There were two guys working for the
city. One would dig a hole, he would dig, dig, dig, the other would come behind
him and fill the hole, fill, fill, fill. These two men worked furiously. One
digging a hole, the other filling it up again. A man was watching from the
sidewalk and couldn't believe how hard these men were working, but couldn't
understand what they were doing. Finally he had to ask them. He said to the
hole digger, "I appreciate how hard you work, but what are you doing? You dig a
hole and your partner comes behind you and fills it up again!" The hole
digger replied, "Oh ya, must look funny, but the guy who plants the trees is
sick today."
Saturday, September 5,
1998
Obsession
The therapist sat back and folded his
hands. "You have to make every effort not to dream about baseball", he said.
"For example," he continued, "When you go to sleep, think about being at a
lottery drawing and your about to win $25 million." "Are you crazy Doc?" said
the patient, " I'd miss my turn at bat!!!"
Friday, September 4,
1998
Schoolteacher
A school teacher send this note home
with each student on the first day of school. "If you promise not to believe
everything your child says happens at school, I'll promise not to believe
everything he/she says happens at home."
School
Days
School days are the best days of your
life.... ...provided your children are old enough to go.
Thursday, September 3,
1998
A Dark & Stormy Night
One summer evening during a violent
thunderstorm a mother was tucking her small boy into bed.

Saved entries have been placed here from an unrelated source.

(** * Document comparison and PII masking: a shallow embedding

    The development follows the Python sources of the repository:

    - [pii_ocr_masking.py]: [DocumentProcessor.mask_pii], [parse_image],
      [compare_texts] and the report assembly of [process_directory];
    - [pii_sum_ollama.py] / [pii_report_sum.py]: the section parser
      [DiffReportProcessor.read_diff_file] (the two files hold the same
      function, character for character), [generate_readable_diff] and
      [process_report];
    - [image_comparison.py]: [encode_image], [compare_image_pair] and
      [process_and_compare_images];
    - [main.py]: [encode_image], [pdf_to_images], [compare_pdf_pair] and
      [process_and_compare_pdfs].

    Python [str] values are modelled as [string]; a character is a code point
    below 256.  Python built-ins ([str.splitlines], [str.startswith],
    [str.strip], [str.join]) get executable definitions in module [Py]. *)

From Stdlib Require Import String Ascii NArith List Arith Lia DecimalString QArith Qminmax.
From stdpp Require Import list strings gmap sorting.

Open Scope string_scope.
Open Scope list_scope.
Open Scope nat_scope.

(* ================================================================= *)
(** ** Python built-ins *)

Module Py.

Definition nl : string := String "010"%char EmptyString.

(** [str.isspace] on one character: TAB..CR, FS..US, space, NEL, NBSP. *)
Definition isspace (c : ascii) : bool :=
  let n := N_of_ascii c in
  ((9 <=? n) && (n <=? 13) || (28 <=? n) && (n <=? 32)
   || (n =? 133) || (n =? 160))%N.

(** The line boundaries of [str.splitlines]: LF, VT, FF, CR, FS, GS, RS and
    NEL (and CR LF, taken as one boundary). *)
Definition is_linebreak (c : ascii) : bool :=
  let n := N_of_ascii c in
  ((10 <=? n) && (n <=? 13) || (28 <=? n) && (n <=? 30) || (n =? 133))%N.

Definition is_cr (c : ascii) : bool := (N_of_ascii c =? 13)%N.
Definition is_lf (c : ascii) : bool := (N_of_ascii c =? 10)%N.

(** [s.splitlines()]: the lines of [s] without their terminators; a
    terminator at the very end opens no further line.  [after_cr] tells that
    the character before was a CR, whose LF belongs to the same boundary. *)
Fixpoint splitlines_from (after_cr : bool) (s : string) : list string :=
  match s with
  | EmptyString => []
  | String c rest =>
    if after_cr && is_lf c then splitlines_from false rest
    else if is_linebreak c then
      EmptyString :: splitlines_from (is_cr c) rest
    else
      match splitlines_from false rest with
      | [] => [String c EmptyString]
      | l :: ls => String c l :: ls
      end
  end.

Definition splitlines (s : string) : list string := splitlines_from false s.

(** [s.startswith(p)] *)
Definition startswith (s p : string) : bool := String.prefix p s.

Fixpoint lstrip (s : string) : string :=
  match s with
  | String c rest => if isspace c then lstrip rest else s
  | EmptyString => EmptyString
  end.

(** [s.strip()] with no argument: white space removed at both ends. *)
Definition strip (s : string) : string :=
  String.rev (lstrip (String.rev (lstrip s))).

(** [sep.join(parts)] *)
Definition join (sep : string) (parts : list string) : string :=
  String.concat sep parts.

(** Truth value of a [str]: non-empty. *)
Definition truthy (s : string) : bool :=
  match s with EmptyString => false | String _ _ => true end.

End Py.

(* ================================================================= *)
(** ** The section parser: [DiffReportProcessor.read_diff_file] *)

Module DiffReport.

(** The dict built for one comparison:
    [{"comparison": line, "header": header[-2:], "diff": ...}]. *)
Record section := mk_section {
  comparison : string;
  header : list string;
  diff : string
}.

(** The loop's variables: [sections], [current_section] ([None] before the
    first comparison line), [diff_lines] and [header]. *)
Record parser := mk_parser {
  sections : list section;
  current_section : option section;
  diff_lines : list string;
  header_lines : list string
}.

Definition is_comparison (line : string) : bool :=
  Py.startswith line "Comparison:".

Definition is_header (line : string) : bool :=
  Py.startswith line "Document Comparison Report"
  || Py.startswith line "Generated:".

(** [header[-2:] if header else []] *)
Definition last_two (header : list string) : list string :=
  drop (length header - 2) header.

(** [current_section["diff"] = "\n".join(diff_lines);
     sections.append(current_section)] *)
Definition close_section (cur : section) (lines : list string)
    (done : list section) : list section :=
  done ++ [mk_section (comparison cur) (header cur) (Py.join Py.nl lines)].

She was about to
turn off the light when he asked with a tremor in his voice, "Mommy, will you
sleep with me tonight?" The mother smiled and gave him a reassuring hug. "I
can't dear," she said. "I have to sleep in Daddy's room." A long silence was
broken at last by his shaking little voice: "The big sissy."
Wednesday, September 2,
1998
To Boldly
Go...
It was a bold man who first ate an
oyster.
Golf Is
Blind
A couple met at Hilton Head and fell in
love. They were discussing how they would continue the relationship after their
vacations were over. "It's only fair to warn you Jody," he said. "I'm a golf
nut. I live, eat, sleep and breathe golf." "Well, since you're being honest,
so will I," Jody said. "I'm a hooker." "I see," he said. Then brightening, he
smiled. "It's probably because you're not keeping your wrists straight when you
hit the ball."
Tuesday, September 1,
1998
Memory
Lapse
An 60 year old couple were having
problems remembering things, so they decided to go to their doctor to get
checked out to make sure nothing was wrong with them. When they arrived at
the doctor's, they explained to the doctor about the problems they were having
with their memory. After checking the couple out, the doctor tells them that
they were physically okay but might want to start writing things down and make
notes to help them remember things. The couple thanked the doctor and
left. Later that night while watching TV, the old man got up from his chair
and his wife asks, "Where are you going?" He replies, "To the
kitchen." She asks, "Will you get me a bowl of ice cream?" He replies,
"Sure." She then asks him, "Don't you think you should write it down so you
can remember it?" He says, "No, I can remember that." She then says, "Well
I also would like some strawberries on top. You had better write that down cause
I know you'll forget that." He says, "I can remember that, you want a bowl of
ice cream with strawberries." She replies, "Well I also would like whip cream
on top. I know you will forget that so you better write it down." With
irritation in his voice, he says, "I don't need to write that down I can
remember that." He then fumes into the kitchen. After about 20 minutes he
returns from the kitchen and hands her a plate of bacon and eggs. She stares
at the plate for a moment and says, "You forgot my toast."